Dear Bartender and Priestess,

I have a friend named “Mary”. Mary and I have known each other for ten years now; we met as freshmen in college and have seen each other through a lot of things.

In my case, I have mostly seen her through breakups. And new hookups. And breakups again.

Mary is not one to be single for very long, and every time she starts a new relationship it’s with the most fabulous guy she’s ever met. Of course, she’s sure that this time around, she’s finally met The One, at long last. At least, that’s how it is for the first month, and then she starts having random hookups.

It’s never cheating. It’s just exploring. She says she’s getting this wild stuff out of her system before she settles down. Or sometimes, “something” just happens with a friend while they’re hanging out and she said she couldn’t help it. But it’s not cheating, ever, as far as she’s concerned. It makes me feel really bad for the men in her life when she tells me about her latest rando. And somehow, the boyfriends are seemingly oblivious, so I end up feeling even worse, because they’re being played.

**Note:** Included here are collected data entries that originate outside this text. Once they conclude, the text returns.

Variable word_tokenize : string -> list string.
Variable sent_tokenize : string -> list string.
Variable stopwords_english : list string.

Abbreviation calculate_metrics :=
  (Metrics.calculate_metrics word_tokenize sent_tokenize stopwords_english).
Abbreviation prompt_keywords_of :=
  (Metrics.prompt_keywords_of word_tokenize stopwords_english).
Abbreviation response_tokens := (Metrics.response_tokens word_tokenize).

Lemma _flesch_kincaid_grade_total (s w y : Z) :
  exists g, _flesch_kincaid_grade s w y = inr g.
Proof.
  unfold _flesch_kincaid_grade.
  destruct (s <=? 0)%Z eqn:Es; [eexists; reflexivity|].
  destruct (w <=? 0)%Z eqn:Ew; [eexists; reflexivity|].
  apply Z.leb_gt in Es, Ew. cbn [orb].
  assert (Hnz : forall z : Z, (0 < z)%Z -> ~ (inject_Z z == 0)%Q).
  { intros z Hz E. unfold Qeq in E. simpl in E. lia. }
  rewrite (truediv_ok _ _ (Hnz s Es)). cbn [bind].
  rewrite (truediv_ok _ _ (Hnz w Ew)). cbn [bind].
  eexists; reflexivity.
Qed.

Lemma _repetition_penalty_total (tokens : list string) :
  exists r, _repetition_penalty tokens = inr r.
Proof.
  destruct (_ratio_for_n_spec tokens 3) as (r3 & E3 & _); [lia|].
  destruct (_ratio_for_n_spec tokens 2) as (r2 & E2 & _); [lia|].
  unfold _repetition_penalty. rewrite E3. cbn [bind].
  destruct (negb (Qle_bool r3 0) || (50 <=? length tokens)); eauto.
Qed.

(** On a response with at least one token the engine returns a record; its
    first two fields are as follows. *)
Lemma calculate_metrics_tokens (prompt response : option string) :
  response_tokens response <> [] ->
  exists fk rp,
    calculate_metrics prompt response =
    inr {| lexical_diversity :=
             float_of_nat (size (list_to_set (response_tokens response)
                                 : gset string))
             / float_of_nat (length (response_tokens response)) * 100;
           query_coverage :=
             (let kw := prompt_keywords_of prompt in
              if size kw =? 0 then 100
              else float_of_nat
                     (size (kw ∩ list_to_set (response_tokens response)))
                   / float_of_nat (size kw) * 100);
           flesch_kincaid_grade := fk;
           repetition_penalty := rp |}%Q.
Proof.
  intros Htok. unfold Metrics.calculate_metrics.
  fold (response_tokens response). fold (prompt_keywords_of prompt).
  set (tokens := response_tokens response) in *.
  assert (Hlen : length tokens <> 0) by (destruct tokens; simpl; congruence).
  assert ((length tokens =? 0) = false) as -> by (apply Nat.eqb_neq; exact Hlen).
  rewrite truediv_ok by (apply float_of_nat_nonzero; exact Hlen).
  cbn [bind].
  destruct (_flesch_kincaid_grade_total
              (Z.of_nat (Nat.max (length (sent_tokenize (or_str response ""))) 1))
              (Z.of_nat (length tokens))
              (Z.of_nat (sum_list (_count_syllables <$> tokens)))) as [fk Efk].
  destruct (_repetition_penalty_total tokens) as [rp Erp].
  exists fk, rp.
  destruct (size (prompt_keywords_of prompt) =? 0) eqn:Ekw; cbn [negb bind].
  - rewrite Efk. cbn [bind]. rewrite Erp. reflexivity.
  - apply Nat.eqb_neq in Ekw.
    rewrite truediv_ok by (apply float_of_nat_nonzero; exact Ekw).
    cbn [bind]. rewrite Efk. cbn [bind]. rewrite Erp. reflexivity.
Qed.

Lemma calculate_metrics_no_tokens (prompt response : option string) :
  response_tokens response = [] ->
  calculate_metrics prompt response = inr zero_record.
Proof.
  intros Htok. unfold Metrics.calculate_metrics.
  fold (response_tokens response). rewrite Htok. reflexivity.
Qed.

End EngineFacts.

Section LexicalDiversity.

(** The type/token ratio of a non-empty sequence, as the engine computes
    it from the set of tokens. *)
Lemma type_token_ratio_eq (tokens : list string) :
  tokens <> [] ->
  (float_of_nat (size (list_to_set tokens : gset string))
   / float_of_nat (length tokens) * 100 == type_token_ratio tokens)%Q.
Proof.
  intros Hne. unfold type_token_ratio. rewrite size_list_to_set_dups.
  unfold float_of_nat. field.
  apply (float_of_nat_nonzero (length tokens)).
  destruct tokens; simpl; congruence.
Qed.

Lemma type_token_ratio_bounds (tokens : list string) :
  tokens <> [] ->
  (0 < type_token_ratio tokens)%Q
  /\ (type_token_ratio tokens <= 100)%Q
  /\ ((type_token_ratio tokens == 100)%Q <-> NoDup tokens).
Proof.
  intros Hne. unfold type_token_ratio.
  pose proof (length_remove_dups_le tokens) as Hle.
  pose proof (length_remove_dups_pos tokens Hne) as Hpos.
  pose proof (length_remove_dups_NoDup tokens) as Hnd.
  set (u := length (remove_dups tokens)) in *.
  set (n := length tokens) in *.
  assert (Hn : (0 < inject_Z (Z.of_nat n))%Q) by (unfold Qlt; simpl; lia).
  assert (Hu : (0 < inject_Z (Z.of_nat u))%Q) by (unfold Qlt; simpl; lia).
  assert (Hun : (inject_Z (Z.of_nat u) <= inject_Z (Z.of_nat n))%Q)
    by (unfold Qle; simpl; lia).
  assert (Hnz : ~ (inject_Z (Z.of_nat n) == 0)%Q)
    by (intros E; rewrite E in Hn; revert Hn; apply Qlt_irrefl).
  repeat split.
  - apply Qlt_shift_div_l; [assumption|]. lra.
  - apply Qle_shift_div_r; [assumption|]. lra.
  - intros E. apply Hnd.
    assert (E' : (100 * inject_Z (Z.of_nat u) == 100 * inject_Z (Z.of_nat n))%Q).
    { transitivity (100 * inject_Z (Z.of_nat u) / inject_Z (Z.of_nat n)
                    * inject_Z (Z.of_nat n))%Q.
      - field. assumption.
      - rewrite E. reflexivity. }
    assert (E'' : (inject_Z (Z.of_nat u) == inject_Z (Z.of_nat n))%Q) by lra.
    unfold Qeq in E''. simpl in E''. lia.
  - intros Hno. apply Hnd in Hno. rewrite Hno. field. assumption.
Qed.

End LexicalDiversity.

Section EngineClaims.

Variable word_tokenize : string -> list string.
Variable sent_tokenize : string -> list string.
Variable stopwords_english : list string.

Abbreviation calculate_metrics :=
  (Metrics.calculate_metrics word_tokenize sent_tokenize stopwords_english).
Abbreviation prompt_keywords_of :=
  (Metrics.prompt_keywords_of word_tokenize stopwords_english).
Abbreviation response_tokens := (Metrics.response_tokens word_tokenize).

(** C1 (as amended). For every prompt whose tokens, lower-cased and with
    the stop words removed, leave no keyword, and every response that has
    at least one token, [calculate_metrics] returns [query_coverage]
    exactly 100.0. *)
Theorem query_coverage_no_keywords (prompt response : option string) :
  prompt_keywords_of prompt = ∅ ->
  response_tokens response <> [] ->
  exists m, calculate_metrics prompt response = inr m
            /\ query_coverage m = 100%Q.
Proof.
  intros Hkw Htok.
  destruct (calculate_metrics_tokens word_tokenize sent_tokenize
              stopwords_english prompt response Htok) as (fk & rp & E).
  eexists. split; [exact E|]. cbn [query_coverage].
  rewrite Hkw. reflexivity.
Qed.

(** C6. A response whose tokenization yields no token makes
    [calculate_metrics] return the record with all four fields 0.0, and no
    exception; so does the empty response with the empty prompt, the
    tokenizer mapping the empty text to no token. *)
Theorem zero_tokens_zero_record :
  (forall prompt response : option string,
     response_tokens response = [] ->
     calculate_metrics prompt response =
     inr {| lexical_diversity := 0; query_coverage := 0;
            flesch_kincaid_grade := 0; repetition_penalty := 0 |})
  /\ (word_tokenize "" = [] ->
      calculate_metrics (Some "") (Some "") =
      inr {| lexical_diversity := 0; query_coverage := 0;
             flesch_kincaid_grade := 0; repetition_penalty := 0 |}).
Proof.
  split.
  - intros prompt response Htok.
    apply calculate_metrics_no_tokens. exact Htok.
  - intros Hnil. apply calculate_metrics_no_tokens. exact Hnil.
Qed.

(** C7. On a response with a non-empty token sequence, [lexical_diversity]
    is [100 * |unique tokens| / |tokens|]; it lies in (0, 100] and is 100
    exactly when the tokens are pairwise distinct. *)
Theorem lexical_diversity_spec (prompt response : option string) :
  response_tokens response <> [] ->
  exists m, calculate_metrics prompt response = inr m
            /\ (lexical_diversity m
                == type_token_ratio (response_tokens response))%Q
            /\ (0 < lexical_diversity m)%Q
            /\ (lexical_diversity m <= 100)%Q
            /\ ((lexical_diversity m == 100)%Q
                <-> NoDup (response_tokens response)).
Proof.
  intros Htok.
  destruct (calculate_metrics_tokens word_tokenize sent_tokenize
              stopwords_english prompt response Htok) as (fk & rp & E).
  eexists. split; [exact E|]. cbn [lexical_diversity].
  pose proof (type_token_ratio_eq _ Htok) as Heq.
  destruct (type_token_ratio_bounds _ Htok) as (Hpos & Hle & Hiff).
  split; [exact Heq|]. rewrite Heq. tauto.
Qed.

(** C10. [None] in place of either string is treated as the empty string,
    and [calculate_metrics(None, None)] returns the all-zero record, the
    tokenizer mapping the empty text to no token. *)
Theorem none_is_empty_string :
  (forall response, calculate_metrics None response
                    = calculate_metrics (Some "") response)
  /\ (forall prompt, calculate_metrics prompt None
                     = calculate_metrics prompt (Some ""))
  /\ (word_tokenize "" = [] ->
      calculate_metrics None None =
      inr {| lexical_diversity := 0; query_coverage := 0;
             flesch_kincaid_grade := 0; repetition_penalty := 0 |}).
Proof.
  repeat split; try reflexivity.
  intros Hnil. apply calculate_metrics_no_tokens. exact Hnil.
Qed.

End EngineClaims.

(** The claims above, run on the reference tokenizer. *)

Lemma query_coverage_no_keywords_witness :
  exists m, run_metrics (Some "The") (Some "a cat") = inr m
            /\ query_coverage m = 100%Q.
Proof.
  apply (query_coverage_no_keywords ws_word_tokenize dot_sent_tokenize
           some_stopwords (Some "The") (Some "a cat")).
  - vm_compute. reflexivity.
  - vm_compute. discriminate.
Defined.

Recently, Mary has gotten engaged, again, and she’s asked me to be her maid of honor. Again. As a person, I feel like I can be friends with her because she’s never done anything to me. Still. I do feel kind of like a dirty accomplice, and I’m a little put off at the thought of standing at her side on her wedding day, knowing what I know. She swears that once he’s put a ring on it she’ll be faithful to her future husband, but I don’t really think I believe her. What should I do? Should I tell her fiancé what’s going on? Do I cut and run out on a ten-year friendship? Or do I keep quiet and accept her at her word, that she’ll cut the cheating out when she’s finally a Mrs.?

Signed,

I See It, But I Don’t Like It

Dear Don’t Like It,

BnP: Well. Wow. It’s hard to know where to start on this one. But we’re going to start with… Yeahhhhh…we don’t like it either.

P: There’s the cheating. There’s the lying. There’s the demanding you be an accessory. There’s the whole “I’m just a girl who can’t say no,” or is it “the devil made me do it.” And then there’s the what in tarnation kinda friend is this?

I might start with the lying and asking you to lie. Which she does, every time she introduces you to a new BF and then proceeds to cheat on him and tells you and expects you to “wink, wink, nudge, nudge.”

Why would you choose that option? How is she your friend? Granted, your letter’s all about her cheating, but I don’t see one way you’re anything more than an accessory, or maybe a walking dispenser of absolution. Check your resume to see if the title “Mother Confessor” has been slipped in on your job description. Once she involves you, you start lying to the boyfriend. Granted she was your friend first, but if you like them at all, you’re helping her hurt him. And them. You’re lying too. Is that what you want?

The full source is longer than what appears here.